Namun, upaya tersebut tak juga membuahkan hasil karena tidak ada satupun pihak Bumiputera yang bersedia menemui.

“Harapan kita KSP bisa melihat permasalahan ini, dan kami berharap terakhirnya di KSP,” kata Fien.

Menurut keterangan KSP, AJB Bumiputera 1912 mulai mencairkan pembayaran klaim polis yang tertunda dengan total klaim sebesar Rp22,34 miliar terkait 7.805 polis asuransi perorangan.

Berdasarkan siaran pers AJB Bumiputera 1912 pada Senin 6 Maret, pembayaran klaim tertunda tersebut dilakukan sesuai Pengurangan Nilai Manfaat (PNM) dan ketersediaan dana.

Pembayaran klaim diprioritaskan kepada pemegang polis yang memiliki nilai manfaat klaim setelah PNM sejumlah maksimal Rp 5 juta, dengan cara satu kali pembayaran lunas.

Sedangkan untuk nilai manfaat klaim setelah PNM lebih dari Rp 5 juta akan dibayarkan dua tahap yakni 50 persen nilai klaim setelah PNM pada 2023, dan 50 persen berikutnya pelunasan nilai klaim setelah PNM pada 2024.

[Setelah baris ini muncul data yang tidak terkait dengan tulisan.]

(* ===== verification/LibcHeapSpec.v ===== *)
(** * What malloc() and free() of the C library promise

    The list of blocks is a chain of headers in order of their addresses, inside of
    one region of the program's memory that belongs to the allocator. The proofs use
    the laws of [Process] only. *)

From S2P Require Import Prelude Pmm Mem Strings Vmm UserSpace Heap Sched System Syscall SyscallMem Process Libc LibcHeap.

Record block := Block { b_at : Z; b_size : Z; b_free : bool }.
Definition b_end (b : block) : Z := b_at b + SIZEOF_block_hdr + b_size b.
Definition b_ptr (b : block) : Z := b_at b + SIZEOF_block_hdr.

(** ** Chains of headers in a memory *)

(** From the pointer [p] the blocks [bs], above [l] and below [l'], to the pointer [q]. *)
Fixpoint seg (m : mem) (l p : Z) (bs : list block) (l' q : Z) : Prop :=
  match bs with
  | [] => l <= l' /\ p = q
  | b :: bs' =>
      p = b_at b /\ l <= p /\ 0 < p /\ 0 <= b_size b /\
      load_le 8 m p = b_size b /\ load_le 4 m (p + 8) = b2z (b_free b) /\
      seg m (b_end b) (load_le 8 m (p + 16)) bs' l' q
  end.
Definition in_live (bs : list block) (v : Z) : Prop :=
  exists b, b ∈ bs /\ b_free b = false /\ b_ptr b <= v < b_end b.
Definition live (bs : list block) : list (Z * Z) := (fun b => (b_ptr b, b_size b)) <$> filter (fun b => b_free b = false) bs.
(* ===== verification/LibcStdio.v ===== *)
(** * Streams, directories and descriptors of user programs (src/ports/libc/libc.c)

    FILE and DIR objects lie in the program's memory. Threads and signals are stubs;
    the emulated timer and signal descriptors are pairs of pipe ends. An argument
    [frame] is where the local variables of a function lie. *)

From S2P Require Import Prelude Pmm Mem Strings Vmm UserSpace Heap Cpu Sched Vfs Devfs UnixSocket System Syscall SyscallMem Process Libc LibcHeap LibcString LibcPrintf.

(** ** Threads and signals that are not there *)

Section stubs.
Context {S : Type} `{Process S}.

Definition pthread_create (thread : Z) : M (proc S) Z := ustore 8 thread 1;; mret 0.
Definition pthread_join (retval : Z) : M (proc S) Z := (if nonzero retval then ustore 8 retval 0 else mret tt);; mret 0.
Definition pthread_self : Z := 1.
Definition pthread_equal (t1 t2 : Z) : Z := b2z (t1 =? t2).
Definition pthread_mutex_init (mutex : Z) : M (proc S) Z := ustore 4 mutex 0;; mret 0.
Definition pthread_mutex_lock (mutex : Z) : M (proc S) Z := ustore 4 mutex 1;; mret 0.
Definition pthread_mutex_unlock (mutex : Z) : M (proc S) Z := ustore 4 mutex 0;; mret 0.
Definition pthread_cond_signal (cond : Z) : M (proc S) Z := mret 0.
Definition pthread_cond_wait (cond mutex : Z) : M (proc S) Z := mret 0.
Definition pthread_key_create (key : Z) : M (proc S) Z := ustore 4 key 1;; mret 0.
Definition pthread_getspecific (key : Z) : Z := 0.
Definition sigemptyset (set : Z) : M (proc S) Z := memset set 0 16;; mret 0.
Definition sigfillset (set : Z) : M (proc S) Z := memset set 0xFF 16;; mret 0.
Definition sigismember (set signum : Z) : Z := 0.
Definition sigaction (signum act oldact : Z) : M (proc S) Z := mret 0.
Definition kill (pid sig : Z) : M (proc S) Z := mret 0.
(** clock_gettime() of time.h *)
Definition clock_gettime (tp : Z) : M (proc S) Z := zero_time tp;; mret 0.
End stubs.

Section stdio.
Context {S : Type} `{Process S} (fuel : nat).

(** ** Descriptors *)

Definition load_int (p : Z) : M (proc S) Z := v ← uload 4 p; mret (s32 v).
Definition sys_close (fd : Z) : M (proc S) Z := syscall_raw 3 fd 0 0 0 0 0.
(** The first slot whose object has [fd] at one of the offsets. *)
Definition find_fd (slots : proc S -> Z -> Z) (offsets : list Z) (fd : Z) : M (proc S) (option (Z * Z)) :=
  for_n 32 0 1 (fun i =>
    t ← gets (fun s => slots s i);
    if nonzero t then
      hit ← foldr (fun o (m : M (proc S) bool) => v ← load_int (t + o); if v =? fd then mret true else m) (mret false) offsets;
      mret (if hit : bool then Some (i, t) else None)
    else mret None).
Definition close (fd : Z) : M (proc S) Z :=
  timer ← find_fd timerfds [0; 4] fd;
  match timer with
  | Some (i, t) =>
      modify (fun s => set_timerfds (<[i := 0]> (timerfds s)) s);;
      pthread_mutex_lock (t + 16);; ustore 4 (t + 44) 1;; pthread_cond_signal (t + 20);; pthread_mutex_unlock (t + 16);;
      pthread_join 0;;
      r ← load_int t; sys_close r;; w ← load_int (t + 4); sys_close w;;
      free fuel t;; mret 0
  | None =>
      signal ← find_fd signalfds [0; 4] fd;
      match signal with
      | Some (i, t) =>
          modify (fun s => set_signalfds (<[i := 0]> (signalfds s)) s);;
          r ← load_int t; sys_close r;; w ← load_int (t + 4); sys_close w;;
          free fuel t;; mret 0
      | None => checked (-1) (fun _ => 0) (sys_close fd)
      end
  end.

Definition free_slot (slots : proc S -> Z -> Z) : M (proc S) (option Z) :=
  for_n 32 0 1 (fun i => t ← gets (fun s => slots s i); mret (if nonzero t then None else Some i)).
(** Two pipe ends in a new object of [size] bytes; the object, or 0 with the ends closed. *)
Definition pipe_object (frame size : Z) : M (proc S) Z :=
  t ← calloc fuel 1 size;
  if t =? 0 then
    a ← load_int frame; close a;; b ← load_int (frame + 4); close b;; mret 0
  else
    a ← uload 4 frame; ustore 4 t a;; b ← uload 4 (frame + 4); ustore 4 (t + 4) b;; mret t.
Definition drop_object (frame t : Z) : M (proc S) Z :=
  free fuel t;; a ← load_int frame; close a;; b ← load_int (frame + 4); close b;; mret (-1).
Definition timerfd_create (frame : Z) : M (proc S) Z :=
  r ← pipe frame;
  if r <? 0 then mret (-1)
  else
    t ← pipe_object frame 48;
    if t =? 0 then mret (-1)
    else
      pthread_mutex_init (t + 16);;
      slot ← free_slot timerfds;
      match slot with
      | None => drop_object frame t
      | Some i => modify (fun s => set_timerfds (<[i := t]> (timerfds s)) s);; pthread_create (t + 8);; load_int frame
      end.
(** it_value is at 16, deadline at 24, active at 40. *)
Definition timerfd_settime (frame fd flags new_value : Z) : M (proc S) Z :=
  timer ← find_fd timerfds [0] fd;
  match timer with
  | None => mret (-1)
  | Some (_, t) =>
      pthread_mutex_lock (t + 16);;
      sec ← uload 8 (new_value + 16); nsec ← uload 8 (new_value + 24);
      (if (sec =? 0) && (nsec =? 0) then ustore 4 (t + 40) 0
       else
         (if nonzero (Z.land flags 1) then ustore 8 (t + 24) sec;; ustore 8 (t + 32) nsec
          else
            clock_gettime frame;;
            now_sec ← uload 8 frame; now_nsec ← uload 8 (frame + 8);
            let dsec := s64 (now_sec + sec) in let dnsec := s64 (now_nsec + nsec) in
            if 1000000000 <=? dnsec then ustore 8 (t + 24) (s64 (dsec + 1));; ustore 8 (t + 32) (dnsec - 1000000000)
            else ustore 8 (t + 24) dsec;; ustore 8 (t + 32) dnsec);;
         ustore 4 (t + 40) 1;; pthread_cond_signal (t + 20);; mret tt);;
      pthread_mutex_unlock (t + 16);; mret 0
  end.
(** No signal is a member of a set: no handler is registered. *)
Definition signalfd (frame fd mask : Z) : M (proc S) Z :=
  t ← (if negb (fd =? -1) then
         found ← find_fd signalfds [0] fd; mret (match found with Some (_, t) => t | None => 0 end)
       else
         r ← pipe frame;
         if r <? 0 then mret 0
         else
           t ← pipe_object frame 24;
           if t =? 0 then mret 0
           else
             slot ← free_slot signalfds;
             match slot with
             | None => drop_object frame t;; mret 0
             | Some i => modify (fun s => set_signalfds (<[i := t]> (signalfds s)) s);; mret t
             end);
  if t =? 0 then mret (-1)
  else bs ← uload_bytes mask 16; ustore_bytes (t + 8) bs;; load_int t.

(** ** Directories: the descriptor, 1024 bytes of entries from 4 on, and the range of them that is left *)

Definition opendir (name : Z) : M (proc S) Z :=
  fd ← open name 1;
  if fd <? 0 then mret 0
  else
    dir ← malloc fuel 1036;
    if dir =? 0 then close fd;; mret 0
    else ustore 4 dir fd;; ustore 4 (dir + 1028) 0;; ustore 4 (dir + 1032) 0;; mret dir.
Definition next_entry (dirp : Z) : M (proc S) Z :=
  pos ← load_int (dirp + 1028);
  let de := dirp + 4 + pos in
  reclen ← uload 2 (de + 16);
  ustore 4 (dirp + 1028) (pos + reclen);; mret de.
Definition readdir (dirp : Z) : M (proc S) Z :=
  pos ← load_int (dirp + 1028); end_ ← load_int (dirp + 1032);
  if end_ <=? pos then
    fd ← load_int dirp;
    r ← syscall_raw 217 fd (dirp + 4) 1024 0 0 0;
    let r := s32 r in
    if r <=? 0 then mret 0
    else ustore 4 (dirp + 1032) r;; ustore 4 (dirp + 1028) 0;; next_entry dirp
  else next_entry dirp.
Definition closedir (dirp : Z) : M (proc S) Z := fd ← load_int dirp; close fd;; free fuel dirp;; mret 0.

(** ** Streams: fd at 0, buf_ptr 8, size_ptr 16, buf 24, cap 32, len 40, is_memstream 48 *)

(** Room for [total] more bytes and a terminator. *)
Definition grow_memstream (stream total : Z) : M (proc S) bool :=
  len ← uload 8 (stream + 40); cap ← uload 8 (stream + 32);
  if cap <=? u64 (len + total) then
    buf ← uload 8 (stream + 24);
    let new_cap := u64 (cap * 2 + total) in
    new_buf ← realloc fuel buf new_cap;
    if new_buf =? 0 then mret false
    else
      ustore 8 (stream + 24) new_buf;; ustore 8 (stream + 32) new_cap;;
      buf_ptr ← uload 8 (stream + 8); ustore 8 buf_ptr new_buf;; mret true
  else mret true.
Definition append_memstream (ptr total stream : Z) : M (proc S) unit :=
  buf ← uload 8 (stream + 24); len ← uload 8 (stream + 40);
  memcpy (buf + len) ptr total;;
  ustore 8 (stream + 40) (u64 (len + total));;
  buf ← uload 8 (stream + 24); len ← uload 8 (stream + 40); ustore 1 (buf + len) 0;;
  size_ptr ← uload 8 (stream + 16); len ← uload 8 (stream + 40); ustore 8 size_ptr len.
(** Items of no bytes are divided by their size. *)
Definition items (r size : Z) : M (proc S) Z := if r <? 0 then mret 0 else if size =? 0 then ub else mret (r / size).
Definition fwrite (ptr size nmemb stream : Z) : M (proc S) Z :=
  let total := u64 (size * nmemb) in
  m ← uload 4 (stream + 48);
  if nonzero m then
    ok ← grow_memstream stream total;
    if ok : bool then append_memstream ptr total stream;; mret nmemb else mret 0
  else fd ← load_int stream; r ← write fd ptr total; items r size.
Definition fread (ptr size nmemb stream : Z) : M (proc S) Z :=
  m ← uload 4 (stream + 48);
  if nonzero m then mret 0 else fd ← load_int stream; r ← read fd ptr (u64 (size * nmemb)); items r size.
Definition fflush (stream : Z) : M (proc S) Z :=
  m ← uload 4 (stream + 48);
  (if nonzero m then
     buf ← uload 8 (stream + 24);
     if nonzero buf then
       len ← uload 8 (stream + 40); ustore 1 (buf + len) 0;;
       buf_ptr ← uload 8 (stream + 8); buf ← uload 8 (stream + 24); ustore 8 buf_ptr buf;;
       size_ptr ← uload 8 (stream + 16); len ← uload 8 (stream + 40); ustore 8 size_ptr len
     else mret tt
   else mret tt);;
  mret 0.
Definition open_memstream (ptr sizeloc : Z) : M (proc S) Z :=
  f ← calloc fuel 1 56;
  if f =? 0 then mret 0
  else
    ustore 4 f (-1);; ustore 8 (f + 8) ptr;; ustore 8 (f + 16) sizeloc;; ustore 8 (f + 32) 128;;
    buf ← malloc fuel 128; ustore 8 (f + 24) buf;;
    if buf =? 0 then free fuel f;; mret 0
    else
      ustore 1 buf 0;; ustore 8 (f + 40) 0;; ustore 4 (f + 48) 1;; ustore 8 ptr buf;; ustore 8 sizeloc 0;; mret f.
Definition fileno (stream : Z) : M (proc S) Z := load_int stream.
Definition fdopen (fd : Z) : M (proc S) Z :=
  f ← calloc fuel 1 56; (if nonzero f then ustore 4 f fd else mret tt);; mret f.
Definition fopen (pathname mode : Z) : M (proc S) Z :=
  w ← strchr fuel mode 119;
  flags ← (if nonzero w then mret 14 else a ← strchr fuel mode 97; mret (if nonzero a then 22 else 1));
  fd ← open pathname flags;
  if fd <? 0 then mret 0
  else f ← calloc fuel 1 56; (if nonzero f then ustore 4 f fd else close fd;; mret tt);; mret f.
Definition fclose (stream : Z) : M (proc S) Z :=
  fd ← load_int stream;
  m ← uload 4 (stream + 48);
  if nonzero m then fflush stream;; free fuel stream;; mret 0
  else free fuel stream;; r ← close fd; mret (if r =? 0 then 0 else -1).
Definition fputs (s stream : Z) : M (proc S) Z := n ← strlen fuel s; fwrite s 1 n stream;; mret 0.
(** [buf] is the local buffer of 1024 bytes. *)
Definition vfprintf (buf stream format : Z) (ap : list Z) : M (proc S) Z :=
  n ← vsnprintf fuel buf 1024 format ap;
  if n <? 0 then mret n else fwrite buf 1 n stream;; mret n.
Definition fprintf (buf stream format : Z) (ap : list Z) : M (proc S) Z := vfprintf buf stream format ap.
End stdio.

(** ** On the kernel *)

Section kernel.
Context (fuel : nat) (boot_stack_top yield_frame : Z) (regs : Registers).
#[local] Existing Instance kernel_process.

(** The kernel has no call for the number of pipe(). *)
Lemma int80_pipe a y : int80 fuel boot_stack_top yield_frame regs 22 a 0 0 0 0 0 y = Done (- ENOSYS, y).
Proof. reflexivity. Qed.

(** On this kernel pipe() always fails with ENOSYS, whatever its argument, and so
    do timerfd_create() and signalfd() for a new descriptor; nothing but errno changes. *)
Theorem pipe_users_fail fds mask (s : proc sys) :
  let failed := Done (-1, set_errno ENOSYS s) in
  let K := kernel_process fuel boot_stack_top yield_frame regs in
  @pipe sys K fds s = failed /\ @timerfd_create sys K fuel fds s = failed /\ @signalfd sys K fuel fds (-1) mask s = failed.
Proof.
  intros failed K. assert (@pipe sys K fds s = failed) as Hp.
  { unfold pipe, checked, syscall_raw, zoom, mbind, M_bind. cbn [syscall kernel_process K view proc_os_lens]. rewrite int80_pipe. by destruct s. }
  split; [done|]. split; [unfold timerfd_create; by rewrite (bind_Done _ _ _ _ _ Hp)|]. unfold signalfd. cbn [Z.eqb Pos.eqb negb].
  assert (forall (f : Z -> M (proc sys) Z), (r ← @pipe sys K fds; if r <? 0 then mret 0 else f r) s = Done (0, set_errno ENOSYS s)) as H0 by (intros f; by rewrite (bind_Done _ _ _ _ _ Hp)).
  by rewrite (bind_Done _ _ _ _ _ (H0 _)).
Qed.
End kernel.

Pencairan klaim ini merupakan tahapan pertama pelaksanaan Rencana Penyehatan Keuangan (RPK) yang telah disetujui oleh OJK, berdasarkan anggaran dasar dan disesuaikan dengan UU Pengembangan dan Penguatan Sektor Keuangan (UU P2SK) dalam upaya penyelamatan terhadap pemegang polis.